Over the next seven or eight years, I saw Cassandra Wilson eight or nine times more. I saw her for my twenty-first birthday when she performed at the Jazz Standard. I went alone and ordered a bottle of wine and shook her hand afterward. I brought my friends Meghan and David to see her with me at the Blue Note (a terrible venue); when she sang "Broken Drum," I told them that I wanted the song to be played at my funeral. One or two summers after that, Lesley came with me to see Wilson's Summerstage show. This one was my favorite of all time. There were several thousand people there sprawled out in front of us (we were in the back on the bleachers), and when she sang "Time After Time," the park went eerie quiet and the expanse between us and the stage lit up like a slo-mo disco ball with everyone's lighters held in the air, waving around in little circles. She covered "Brown Sugar" and "Redemption Song" and it seemed that in terms of what was happening in New York during those ninety minutes, there was nowhere else to be. Then one time my ex came with me, also at the Blue Note, to the worst show I ever saw. This mound of a man from New Jersey shared a table with us, and throughout the show he wanted to assert his superior jazz appreciation skillz via his expansive CD collection; even though he did that thing that jazz aficionados like to do, the very deliberate off-beat head-bop thing, he talked over most of the music. But mostly there was no sense of collective appreciation. It's like the music was secondary to the table service, and when Wilson came back out for an obligatory encore, her path was blocked by the onslaught of patrons exiting. Awful.
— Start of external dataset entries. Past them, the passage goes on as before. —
Lemma put_contents rb c :
  wf rb -> count rb < SERIAL_RBUFSZ ->
  contents (rbuf_put rb c) = contents rb ++ [c].
Proof.
  intros Hwf Hc.
  assert (Ecnt : count (rbuf_put rb c) = count rb + 1).
  { destruct Hwf. unfold count, SERIAL_RBUFSZ in *; simpl. wrap_lia. }
  pose proof (count_range rb).
  apply list_eq. intros i.
  destruct (decide (i < Z.to_nat (count rb))%nat) as [Hi|Hi].
  - rewrite lookup_app_l by (rewrite contents_length; lia).
    rewrite <- (put_data_contents rb c) by done.
    rewrite !contents_lookup; [done | simpl; done | lia].
  - destruct (decide (i = Z.to_nat (count rb))) as [->|Hne].
    + rewrite lookup_app_r by (rewrite contents_length; lia).
      rewrite contents_length, Nat.sub_diag. simpl.
      rewrite contents_lookup by lia. f_equal.
      unfold rbuf_put, rbuf_put_pos, rbuf_put_data; simpl.
      rewrite slot_tail by done. rewrite Z2Nat.id by lia.
      rewrite nth_lookup. unfold slot at 1; simpl. fold (slot rb (count rb)).
      rewrite list_lookup_insert_eq; [done|].
      destruct Hwf as [_ _ -> _]. apply slot_lt.
    + rewrite !lookup_ge_None_2; [done| |];
        rewrite ?length_app, ?contents_length, ?Ecnt; simpl; lia.
Qed.

Lemma get_wf rb : wf rb -> 0 < count rb -> wf (rbuf_get rb).2.
Proof.
  intros [? ? ? ?] Hc. unfold count, SERIAL_RBUFSZ in *.
  constructor; simpl; try done; try apply u16_range.
  unfold SERIAL_RBUFSZ. wrap_lia.
Qed.

Lemma get_contents rb :
  wf rb -> 0 < count rb -> contents rb = (rbuf_get rb).1 :: contents (rbuf_get rb).2.
Proof.
  intros Hwf Hc.
  assert (Ecnt : count (rbuf_get rb).2 = count rb - 1).
  { destruct Hwf. unfold count, SERIAL_RBUFSZ in *; simpl. wrap_lia. }
  pose proof (count_range rb).
  apply list_eq. intros [|i]; simpl.
  - rewrite contents_lookup by lia. f_equal.
    unfold rbuf_get_data, slot. simpl. by rewrite Z.add_0_r.
  - destruct (decide (i < Z.to_nat (count rb - 1))%nat) as [Hi|Hi].
    + rewrite !contents_lookup; [|unfold rbuf_get in Ecnt; simpl in Ecnt; lia|lia].
      f_equal. simpl. f_equal. destruct Hwf.
      unfold slot, SERIAL_RBUFSZ; simpl. wrap_lia.
    + rewrite !lookup_ge_None_2; [done| |]; rewrite contents_length;
        unfold rbuf_get in Ecnt; simpl in Ecnt; lia.
Qed.

End RingBuf.

Module Uart.
Import RingBuf.

Definition EBUSY : Z := 2.
Definition LCR_DLAB : Z := Z.shiftl 1 7.
Definition LSR_OE : Z := Z.shiftl 1 1.
Definition LSR_DR : Z := Z.shiftl 1 0.
Definition LSR_THRE : Z := Z.shiftl 1 5.
Definition IER_DREIE : Z := Z.shiftl 1 0.
Definition IER_THREIE : Z := Z.shiftl 1 1.

(** The registers the driver writes.  [thr] is the sequence of bytes stored in
    the transmit holding register, oldest first.  The registers the driver
    reads ([lsr] and [rbr]) belong to the hardware and are arguments of the
    operations that read them. *)
Record uart_regs := mkRegs
  { ier : Z; lcr : Z; dll : Z; dlm : Z; thr : list Z }.

(** The two condition variables of a device. *)
Inductive uart_cond := rxbnotempty | txbnotfull.

(** [refcnt] is [io_intf.refcnt]; [irq_on] is whether the device's interrupt
    source is enabled (intr_enable_irq, intr_disable_irq); [signals] is the
    sequence of [condition_broadcast] calls, oldest first. *)
Record uart_device := mkDev {
  regs : uart_regs; irqno : Z; rxovrcnt : Z; refcnt : Z;
  rxbuf : ringbuf; txbuf : ringbuf;
  irq_on : bool; signals : list uart_cond
}.

Definition set_regs f d := mkDev (f (regs d)) (irqno d) (rxovrcnt d) (refcnt d)
  (rxbuf d) (txbuf d) (irq_on d) (signals d).
Definition set_ovr f d := mkDev (regs d) (irqno d) (f (rxovrcnt d)) (refcnt d)
  (rxbuf d) (txbuf d) (irq_on d) (signals d).
Definition set_refcnt x d := mkDev (regs d) (irqno d) (rxovrcnt d) x
  (rxbuf d) (txbuf d) (irq_on d) (signals d).
Definition set_rxbuf f d := mkDev (regs d) (irqno d) (rxovrcnt d) (refcnt d)
  (f (rxbuf d)) (txbuf d) (irq_on d) (signals d).
Definition set_txbuf f d := mkDev (regs d) (irqno d) (rxovrcnt d) (refcnt d)
  (rxbuf d) (f (txbuf d)) (irq_on d) (signals d).
Definition set_irq b d := mkDev (regs d) (irqno d) (rxovrcnt d) (refcnt d)
  (rxbuf d) (txbuf d) b (signals d).
Definition condition_broadcast c d := mkDev (regs d) (irqno d) (rxovrcnt d) (refcnt d)
  (rxbuf d) (txbuf d) (irq_on d) (signals d ++ [c]).

Definition set_ier f r := mkRegs (f (ier r)) (lcr r) (dll r) (dlm r) (thr r).
Definition set_lcr x r := mkRegs (ier r) x (dll r) (dlm r) (thr r).
Definition set_dll x r := mkRegs (ier r) (lcr r) x (dlm r) (thr r).
Definition set_dlm x r := mkRegs (ier r) (lcr r) (dll r) x (thr r).
Definition put_thr c r := mkRegs (ier r) (lcr r) (dll r) (dlm r) (thr r ++ [c]).

(** [dev->regs->ier |= m] and [dev->regs->ier &= ~m] on the 8-bit register. *)
Definition ier_or (m : Z) : uart_device -> uart_device :=
  set_regs (set_ier (fun x => u8 (Z.lor x m))).
Definition ier_andnot (m : Z) : uart_device -> uart_device :=
  set_regs (set_ier (fun x => Z.land x (u8 (Z.lnot m)))).

(** A device structure fresh from [kcalloc]. *)
Definition zero_rb : ringbuf := mkRb 0 0 (replicate 64 0).
Definition zero_dev (r : uart_regs) : uart_device :=
  mkDev r 0 0 0 zero_rb zero_rb false [].

(** What [uart_attach] stores in the new structure and in the registers; the
    allocation and the registrations are in [Attach]. *)
Definition uart_setup (r : uart_regs) (irq : Z) : uart_device :=
  let d0 := zero_dev r in
  let d1 := mkDev (regs d0) irq (rxovrcnt d0) (refcnt d0)
              (rbuf_init (rxbuf d0)) (rbuf_init (txbuf d0)) (irq_on d0) (signals d0) in
  let d2 := set_regs (set_ier (fun _ => 0)) d1 in
  let d3 := set_regs (set_lcr LCR_DLAB) d2 in
  let d4 := set_regs (set_dll 1) d3 in
  let d5 := set_regs (set_dlm 0) d4 in
  set_regs (set_lcr 0) d5.

Definition uart_open_ebusy : Z := - EBUSY.

(** Returns the result code; the interface pointer is handed out exactly when
    it is 0. *)
Definition uart_open (d : uart_device) : Z * uart_device :=
  if negb (refcnt d =? 0) then (- EBUSY, d)
  else
    let d1 := set_txbuf rbuf_init (set_rxbuf rbuf_init d) in
    let d2 := set_regs (set_ier (fun _ => IER_DREIE)) d1 in
    let d3 := set_irq true d2 in
    (0, set_refcnt 1 d3).

Definition uart_close (d : uart_device) : uart_device :=
  set_irq false (set_regs (set_ier (fun _ => 0)) d).

(** [while (!rbuf_empty(&dev->rxbuf) && p - buf < bufsz) *p++ = rbuf_get(...)],
    with [k] bytes already in the buffer. *)
Fixpoint drain (fuel : nat) (rb : ringbuf) (k bufsz : Z) : list Z * ringbuf :=
  match fuel with
  | O => ([], rb)
  | S fuel' =>
      if negb (rbuf_empty rb) && (k <? bufsz) then
        let '(c, rb1) := rbuf_get rb in
        let '(cs, rb2) := drain fuel' rb1 (k + 1) bufsz in
        (c :: cs, rb2)
      else ([], rb)
  end.

(** A call that cannot proceed sleeps on a condition variable and evaluates
    its wait loop again when it is woken. *)
Inductive uart_result :=
| Wait (c : uart_cond)
| Done (ret : Z) (bytes : list Z) (d : uart_device).

Definition uart_read (d : uart_device) (bufsz0 : Z) : uart_result :=
  let bufsz := if LONG_MAX <? bufsz0 then LONG_MAX else bufsz0 in
  if bufsz =? 0 then Done 0 [] d
  else if rbuf_empty (rxbuf d) then Wait rxbnotempty
  else
    let '(cs, rb) := drain (Z.to_nat (count (rxbuf d))) (rxbuf d) 0 bufsz in
    let d1 := set_rxbuf (fun _ => rb) d in
    Done (Z.of_nat (length cs)) cs (ier_or IER_DREIE d1).

(** [while (!rbuf_full(&dev->txbuf) && p - buf < n) rbuf_put(..., *p++)]: the
    bytes left over and the new ring buffer. *)
Fixpoint fill (rb : ringbuf) (bs : list Z) : list Z * ringbuf :=
  match bs with
  | [] => ([], rb)
  | c :: bs' => if rbuf_full rb then (bs, rb) else fill (rbuf_put rb c) bs'
  end.

(** One round of the outer loop of [uart_write] with the bytes [bs] still to
    be queued: [None] means it sleeps on [txbnotfull]. *)
Definition uart_write_round (d : uart_device) (bs : list Z)
  : option (list Z * uart_device) :=
  if rbuf_full (txbuf d) then None
  else
    let '(rest, rb) := fill (txbuf d) bs in
    Some (rest, ier_or IER_THREIE (set_txbuf (fun _ => rb) d)).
In high school I drove an old, cherry-red Volkswagon Cabriolet convertible and on summer nights when I wanted to be alone (or, more likely, on nights when I had no one to hang out with) I would drive up into the foothills to a little overlook point from which Boise looked a lot bigger and more interesting than it actually was. There I would play Wilson's cover of "Harvest Moon" on full blast, lay on the hood of the car, and in nonspecific terms fantasize about my adulthood. I'm not a person who is motivated by his convictions, so while at that point I might have told people that I was going to move to New York, I didn't believe I had the inner resources to make it happen, nor could I even fathom what such a move would entail. Honestly, it seemed like a terrifying prospect: What if moving someplace else changed nothing, and I just found myself lying on the proverbial hood of another proverbial car, aching for something still unidentifiable but "better"? "Harvest Moon" is a poor expression of this kind of teenage angst, though conveniently enough it is about yearning, and perhaps as a final appeal, it fast-forwarded from my point in time so that what was yearned for was compassionately figured in retrospect.
After that first concert, I waited at the "stage-door" (in this case, a street barricade) for maybe an hour with three or four others. I finally asked someone from backstage if Wilson would be coming out. "It's not looking likely," she said. I scribbled something on a scrap piece of paper and asked that she pass it along:
Dear Cassandra Wilson,I included my email address, but—duh—she didn't respond. It was probably illegible anyway.
In Boise, Idaho, I would listen to your version of "Harvest Moon" at night up in the foothills under a blanket of stars and a real harvest moon every once in a while, and sometimes the clouds opened up for me.